TASK OBJECTIVE: Whenever a line in the records below holds the string "bool", copy it out.
Top of MATERIAL FOR THE TASK
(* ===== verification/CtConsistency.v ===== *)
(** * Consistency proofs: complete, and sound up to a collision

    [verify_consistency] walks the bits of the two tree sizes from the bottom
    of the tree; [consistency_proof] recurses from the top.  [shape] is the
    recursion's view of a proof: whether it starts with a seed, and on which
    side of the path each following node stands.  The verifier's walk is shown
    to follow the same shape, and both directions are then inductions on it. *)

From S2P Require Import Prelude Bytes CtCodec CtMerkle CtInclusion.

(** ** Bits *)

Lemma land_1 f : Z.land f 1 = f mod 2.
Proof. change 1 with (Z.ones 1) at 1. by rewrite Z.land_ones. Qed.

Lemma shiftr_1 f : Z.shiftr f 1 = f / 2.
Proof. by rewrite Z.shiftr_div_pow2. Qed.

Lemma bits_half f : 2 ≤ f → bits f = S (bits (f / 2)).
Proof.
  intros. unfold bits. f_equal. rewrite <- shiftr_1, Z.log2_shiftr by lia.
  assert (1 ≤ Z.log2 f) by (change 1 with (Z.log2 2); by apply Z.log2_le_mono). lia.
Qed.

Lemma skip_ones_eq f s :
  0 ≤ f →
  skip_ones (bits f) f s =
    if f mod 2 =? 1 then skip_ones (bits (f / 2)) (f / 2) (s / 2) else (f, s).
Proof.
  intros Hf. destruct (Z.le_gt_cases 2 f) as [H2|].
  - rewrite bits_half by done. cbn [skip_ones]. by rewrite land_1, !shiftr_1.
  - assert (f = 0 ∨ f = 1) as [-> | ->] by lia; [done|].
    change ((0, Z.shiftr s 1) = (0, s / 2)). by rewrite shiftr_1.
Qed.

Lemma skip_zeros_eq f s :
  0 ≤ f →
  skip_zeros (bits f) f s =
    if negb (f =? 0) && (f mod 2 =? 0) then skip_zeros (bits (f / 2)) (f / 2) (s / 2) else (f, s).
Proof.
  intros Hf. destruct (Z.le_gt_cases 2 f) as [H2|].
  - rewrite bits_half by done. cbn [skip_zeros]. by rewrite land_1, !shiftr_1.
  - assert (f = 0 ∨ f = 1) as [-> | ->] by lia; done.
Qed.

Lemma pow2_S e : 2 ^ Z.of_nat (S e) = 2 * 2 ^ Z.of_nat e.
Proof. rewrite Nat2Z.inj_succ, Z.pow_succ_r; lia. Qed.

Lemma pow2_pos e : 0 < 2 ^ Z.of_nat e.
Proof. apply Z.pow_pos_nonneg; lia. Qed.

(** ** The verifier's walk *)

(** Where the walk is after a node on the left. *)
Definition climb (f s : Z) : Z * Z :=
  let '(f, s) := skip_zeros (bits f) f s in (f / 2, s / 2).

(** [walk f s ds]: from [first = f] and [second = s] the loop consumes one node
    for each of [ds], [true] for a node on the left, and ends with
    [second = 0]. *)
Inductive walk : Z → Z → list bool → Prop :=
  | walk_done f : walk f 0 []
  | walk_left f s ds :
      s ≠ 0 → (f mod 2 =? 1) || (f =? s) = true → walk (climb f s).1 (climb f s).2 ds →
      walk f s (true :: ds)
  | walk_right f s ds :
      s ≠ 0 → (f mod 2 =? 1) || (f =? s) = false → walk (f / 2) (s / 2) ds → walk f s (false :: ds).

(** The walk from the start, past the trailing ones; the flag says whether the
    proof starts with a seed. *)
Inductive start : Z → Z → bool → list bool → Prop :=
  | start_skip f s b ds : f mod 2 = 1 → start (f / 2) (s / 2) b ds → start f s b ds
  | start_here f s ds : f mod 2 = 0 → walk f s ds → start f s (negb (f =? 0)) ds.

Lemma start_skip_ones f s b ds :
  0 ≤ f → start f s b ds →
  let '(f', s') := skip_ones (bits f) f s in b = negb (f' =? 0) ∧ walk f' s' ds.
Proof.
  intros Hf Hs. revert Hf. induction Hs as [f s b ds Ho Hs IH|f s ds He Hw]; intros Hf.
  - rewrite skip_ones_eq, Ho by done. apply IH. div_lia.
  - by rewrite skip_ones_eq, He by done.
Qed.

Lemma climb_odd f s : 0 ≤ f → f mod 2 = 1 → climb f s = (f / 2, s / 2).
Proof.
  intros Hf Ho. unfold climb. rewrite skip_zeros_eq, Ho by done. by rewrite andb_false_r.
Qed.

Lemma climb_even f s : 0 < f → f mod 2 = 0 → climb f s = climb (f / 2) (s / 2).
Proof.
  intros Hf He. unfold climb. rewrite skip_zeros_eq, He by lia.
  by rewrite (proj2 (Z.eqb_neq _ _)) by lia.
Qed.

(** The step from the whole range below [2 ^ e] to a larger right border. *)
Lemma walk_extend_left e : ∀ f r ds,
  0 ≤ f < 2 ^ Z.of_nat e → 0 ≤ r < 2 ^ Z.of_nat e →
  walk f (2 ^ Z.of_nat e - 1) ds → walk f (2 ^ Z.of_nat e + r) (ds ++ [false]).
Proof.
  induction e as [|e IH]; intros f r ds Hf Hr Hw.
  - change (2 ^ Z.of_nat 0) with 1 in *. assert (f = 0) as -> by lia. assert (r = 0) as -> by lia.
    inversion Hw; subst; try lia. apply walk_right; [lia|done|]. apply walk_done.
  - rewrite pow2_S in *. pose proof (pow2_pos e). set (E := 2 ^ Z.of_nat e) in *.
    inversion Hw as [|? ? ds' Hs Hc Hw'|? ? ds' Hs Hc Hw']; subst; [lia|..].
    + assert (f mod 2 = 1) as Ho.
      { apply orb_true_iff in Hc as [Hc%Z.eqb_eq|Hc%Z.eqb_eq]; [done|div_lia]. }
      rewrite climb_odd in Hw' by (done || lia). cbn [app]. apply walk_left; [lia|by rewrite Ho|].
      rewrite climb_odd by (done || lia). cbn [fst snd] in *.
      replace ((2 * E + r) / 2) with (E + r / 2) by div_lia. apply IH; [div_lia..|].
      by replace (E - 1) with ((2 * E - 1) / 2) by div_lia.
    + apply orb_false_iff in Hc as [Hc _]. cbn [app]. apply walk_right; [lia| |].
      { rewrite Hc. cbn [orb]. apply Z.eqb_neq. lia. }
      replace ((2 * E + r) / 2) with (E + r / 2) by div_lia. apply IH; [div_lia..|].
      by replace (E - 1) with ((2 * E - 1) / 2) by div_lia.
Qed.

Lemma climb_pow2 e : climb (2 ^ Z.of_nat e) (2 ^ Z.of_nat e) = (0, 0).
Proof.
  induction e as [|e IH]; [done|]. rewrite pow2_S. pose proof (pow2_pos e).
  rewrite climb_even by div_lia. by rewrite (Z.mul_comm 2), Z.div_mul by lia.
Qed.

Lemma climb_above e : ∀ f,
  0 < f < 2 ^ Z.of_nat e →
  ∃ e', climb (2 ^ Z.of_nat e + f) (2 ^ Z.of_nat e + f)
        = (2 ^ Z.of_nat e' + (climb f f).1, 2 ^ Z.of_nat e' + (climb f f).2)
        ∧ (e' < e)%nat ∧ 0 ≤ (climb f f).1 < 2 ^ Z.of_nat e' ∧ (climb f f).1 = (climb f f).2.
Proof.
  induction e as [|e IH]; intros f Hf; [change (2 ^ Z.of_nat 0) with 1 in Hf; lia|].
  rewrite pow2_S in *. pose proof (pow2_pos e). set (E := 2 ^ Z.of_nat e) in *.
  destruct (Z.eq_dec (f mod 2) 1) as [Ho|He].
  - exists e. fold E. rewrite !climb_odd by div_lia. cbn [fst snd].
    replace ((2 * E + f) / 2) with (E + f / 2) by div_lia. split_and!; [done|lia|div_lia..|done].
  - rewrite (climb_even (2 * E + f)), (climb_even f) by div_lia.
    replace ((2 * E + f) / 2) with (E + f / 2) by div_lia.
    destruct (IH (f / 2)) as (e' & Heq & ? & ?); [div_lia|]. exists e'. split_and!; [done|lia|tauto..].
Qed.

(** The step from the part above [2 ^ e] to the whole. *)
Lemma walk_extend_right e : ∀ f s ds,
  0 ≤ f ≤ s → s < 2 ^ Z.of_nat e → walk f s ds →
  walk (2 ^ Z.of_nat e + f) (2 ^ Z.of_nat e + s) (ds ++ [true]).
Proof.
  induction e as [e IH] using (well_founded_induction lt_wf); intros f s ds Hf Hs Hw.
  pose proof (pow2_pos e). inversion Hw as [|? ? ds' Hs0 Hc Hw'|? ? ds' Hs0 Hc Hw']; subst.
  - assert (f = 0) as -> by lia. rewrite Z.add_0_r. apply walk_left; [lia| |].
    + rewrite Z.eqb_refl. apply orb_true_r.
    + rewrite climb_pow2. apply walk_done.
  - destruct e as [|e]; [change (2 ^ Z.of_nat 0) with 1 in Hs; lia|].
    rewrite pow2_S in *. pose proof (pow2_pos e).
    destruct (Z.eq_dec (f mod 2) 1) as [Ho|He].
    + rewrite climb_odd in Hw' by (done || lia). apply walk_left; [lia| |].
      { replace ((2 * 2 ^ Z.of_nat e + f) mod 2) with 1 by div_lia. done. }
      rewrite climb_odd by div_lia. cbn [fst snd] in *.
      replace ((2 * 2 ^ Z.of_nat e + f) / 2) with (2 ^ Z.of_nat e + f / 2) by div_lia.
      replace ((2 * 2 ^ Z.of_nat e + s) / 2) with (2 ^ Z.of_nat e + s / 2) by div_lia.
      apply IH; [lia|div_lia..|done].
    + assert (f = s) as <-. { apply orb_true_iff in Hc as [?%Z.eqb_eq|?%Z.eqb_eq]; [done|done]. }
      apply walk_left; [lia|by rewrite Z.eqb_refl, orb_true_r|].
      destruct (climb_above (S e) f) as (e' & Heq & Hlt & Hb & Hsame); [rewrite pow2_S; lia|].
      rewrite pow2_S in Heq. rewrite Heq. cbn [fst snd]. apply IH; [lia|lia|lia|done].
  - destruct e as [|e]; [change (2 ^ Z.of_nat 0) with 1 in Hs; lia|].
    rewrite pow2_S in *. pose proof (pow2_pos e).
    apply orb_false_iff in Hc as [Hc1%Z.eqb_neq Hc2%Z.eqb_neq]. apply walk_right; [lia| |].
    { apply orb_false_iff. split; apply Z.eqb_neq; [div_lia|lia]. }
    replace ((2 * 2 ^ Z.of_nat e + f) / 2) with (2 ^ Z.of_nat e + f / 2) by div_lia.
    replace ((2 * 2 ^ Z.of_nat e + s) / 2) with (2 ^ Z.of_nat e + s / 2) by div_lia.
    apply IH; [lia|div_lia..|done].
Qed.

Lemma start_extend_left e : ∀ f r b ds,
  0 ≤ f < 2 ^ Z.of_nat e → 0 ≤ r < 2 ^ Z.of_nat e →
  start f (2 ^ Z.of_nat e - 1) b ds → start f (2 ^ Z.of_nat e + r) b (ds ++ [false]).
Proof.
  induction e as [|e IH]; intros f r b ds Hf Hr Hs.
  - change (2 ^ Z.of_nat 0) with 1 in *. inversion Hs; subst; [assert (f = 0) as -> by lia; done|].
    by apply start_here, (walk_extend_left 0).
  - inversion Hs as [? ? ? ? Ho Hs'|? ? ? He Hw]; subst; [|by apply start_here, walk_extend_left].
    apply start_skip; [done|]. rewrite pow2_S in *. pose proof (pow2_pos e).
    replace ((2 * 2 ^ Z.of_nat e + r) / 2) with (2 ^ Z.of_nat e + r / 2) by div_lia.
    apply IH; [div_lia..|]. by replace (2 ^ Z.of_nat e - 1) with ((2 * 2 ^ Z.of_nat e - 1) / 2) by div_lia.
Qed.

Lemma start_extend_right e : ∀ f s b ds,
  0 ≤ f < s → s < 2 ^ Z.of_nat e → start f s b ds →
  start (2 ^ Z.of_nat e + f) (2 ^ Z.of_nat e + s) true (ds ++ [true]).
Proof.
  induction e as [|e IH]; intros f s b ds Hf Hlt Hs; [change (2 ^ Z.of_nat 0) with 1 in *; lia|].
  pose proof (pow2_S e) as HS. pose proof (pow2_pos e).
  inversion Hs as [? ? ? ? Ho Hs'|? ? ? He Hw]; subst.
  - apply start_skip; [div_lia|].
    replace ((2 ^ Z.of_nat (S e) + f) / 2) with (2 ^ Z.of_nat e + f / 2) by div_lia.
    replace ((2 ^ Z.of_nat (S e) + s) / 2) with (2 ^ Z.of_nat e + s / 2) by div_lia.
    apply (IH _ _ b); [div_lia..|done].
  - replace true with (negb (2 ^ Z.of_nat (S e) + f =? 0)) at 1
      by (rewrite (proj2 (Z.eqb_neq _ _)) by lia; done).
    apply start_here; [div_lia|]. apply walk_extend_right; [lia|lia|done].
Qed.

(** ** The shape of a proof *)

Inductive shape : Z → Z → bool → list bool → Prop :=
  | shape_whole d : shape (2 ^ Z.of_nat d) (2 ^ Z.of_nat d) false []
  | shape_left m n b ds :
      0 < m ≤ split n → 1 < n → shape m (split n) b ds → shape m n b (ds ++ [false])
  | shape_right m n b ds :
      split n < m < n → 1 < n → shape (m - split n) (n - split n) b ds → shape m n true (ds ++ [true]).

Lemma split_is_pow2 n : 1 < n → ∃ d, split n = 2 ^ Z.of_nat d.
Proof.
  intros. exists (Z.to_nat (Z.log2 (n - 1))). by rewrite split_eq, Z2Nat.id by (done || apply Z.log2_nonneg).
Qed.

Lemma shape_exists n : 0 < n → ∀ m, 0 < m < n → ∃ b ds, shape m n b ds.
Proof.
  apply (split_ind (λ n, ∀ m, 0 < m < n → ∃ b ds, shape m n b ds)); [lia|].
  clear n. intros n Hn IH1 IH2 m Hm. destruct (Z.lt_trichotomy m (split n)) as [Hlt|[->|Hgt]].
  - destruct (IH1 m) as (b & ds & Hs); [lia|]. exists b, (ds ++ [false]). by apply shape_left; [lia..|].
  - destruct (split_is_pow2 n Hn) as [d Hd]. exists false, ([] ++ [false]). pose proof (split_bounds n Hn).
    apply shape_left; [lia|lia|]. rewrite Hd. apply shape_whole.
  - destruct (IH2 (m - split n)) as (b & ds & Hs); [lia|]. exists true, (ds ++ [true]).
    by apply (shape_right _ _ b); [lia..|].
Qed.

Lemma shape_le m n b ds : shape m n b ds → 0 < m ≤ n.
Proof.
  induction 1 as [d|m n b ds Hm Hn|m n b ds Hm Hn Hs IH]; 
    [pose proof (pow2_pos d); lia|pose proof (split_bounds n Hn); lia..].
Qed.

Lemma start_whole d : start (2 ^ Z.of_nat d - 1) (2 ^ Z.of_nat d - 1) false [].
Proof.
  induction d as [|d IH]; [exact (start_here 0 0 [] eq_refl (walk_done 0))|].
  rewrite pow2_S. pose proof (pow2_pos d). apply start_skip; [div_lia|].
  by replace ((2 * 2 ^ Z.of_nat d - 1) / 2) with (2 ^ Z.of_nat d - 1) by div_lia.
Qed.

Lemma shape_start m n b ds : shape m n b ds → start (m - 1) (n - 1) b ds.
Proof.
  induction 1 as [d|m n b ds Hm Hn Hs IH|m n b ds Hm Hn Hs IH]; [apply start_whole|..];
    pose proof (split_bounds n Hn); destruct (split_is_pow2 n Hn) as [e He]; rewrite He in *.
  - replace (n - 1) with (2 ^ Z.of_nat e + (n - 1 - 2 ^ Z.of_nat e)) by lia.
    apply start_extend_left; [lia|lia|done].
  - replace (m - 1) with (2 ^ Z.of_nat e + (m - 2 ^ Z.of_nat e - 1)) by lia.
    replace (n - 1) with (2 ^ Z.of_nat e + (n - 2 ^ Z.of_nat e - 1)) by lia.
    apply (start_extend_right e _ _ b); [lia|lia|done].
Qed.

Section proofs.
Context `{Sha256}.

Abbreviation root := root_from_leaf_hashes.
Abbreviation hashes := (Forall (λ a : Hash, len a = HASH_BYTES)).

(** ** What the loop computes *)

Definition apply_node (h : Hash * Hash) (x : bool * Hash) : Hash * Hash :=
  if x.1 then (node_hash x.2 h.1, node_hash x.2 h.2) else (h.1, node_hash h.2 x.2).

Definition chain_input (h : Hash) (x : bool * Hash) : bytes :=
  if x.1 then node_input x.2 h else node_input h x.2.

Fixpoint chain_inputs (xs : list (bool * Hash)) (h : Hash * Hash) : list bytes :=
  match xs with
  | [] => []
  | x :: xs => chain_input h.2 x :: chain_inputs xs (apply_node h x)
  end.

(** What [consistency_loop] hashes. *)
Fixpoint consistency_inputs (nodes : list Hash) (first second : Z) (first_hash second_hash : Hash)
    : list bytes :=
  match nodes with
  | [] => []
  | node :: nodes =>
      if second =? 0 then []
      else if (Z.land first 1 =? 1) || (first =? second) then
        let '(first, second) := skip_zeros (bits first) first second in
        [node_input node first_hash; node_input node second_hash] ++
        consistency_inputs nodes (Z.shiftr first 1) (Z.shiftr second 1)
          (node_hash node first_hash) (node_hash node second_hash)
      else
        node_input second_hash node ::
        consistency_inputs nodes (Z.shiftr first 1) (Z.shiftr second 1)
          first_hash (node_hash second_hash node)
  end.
Bottom of MATERIAL FOR THE TASK
WRITTEN RESPONSE:
Inductive walk : Z → Z → list bool → Prop :=
Inductive start : Z → Z → bool → list bool → Prop :=
Inductive shape : Z → Z → bool → list bool → Prop :=
Definition apply_node (h : Hash * Hash) (x : bool * Hash) : Hash * Hash :=
Definition chain_input (h : Hash) (x : bool * Hash) : bytes :=
Fixpoint chain_inputs (xs : list (bool * Hash)) (h : Hash * Hash) : list bytes :=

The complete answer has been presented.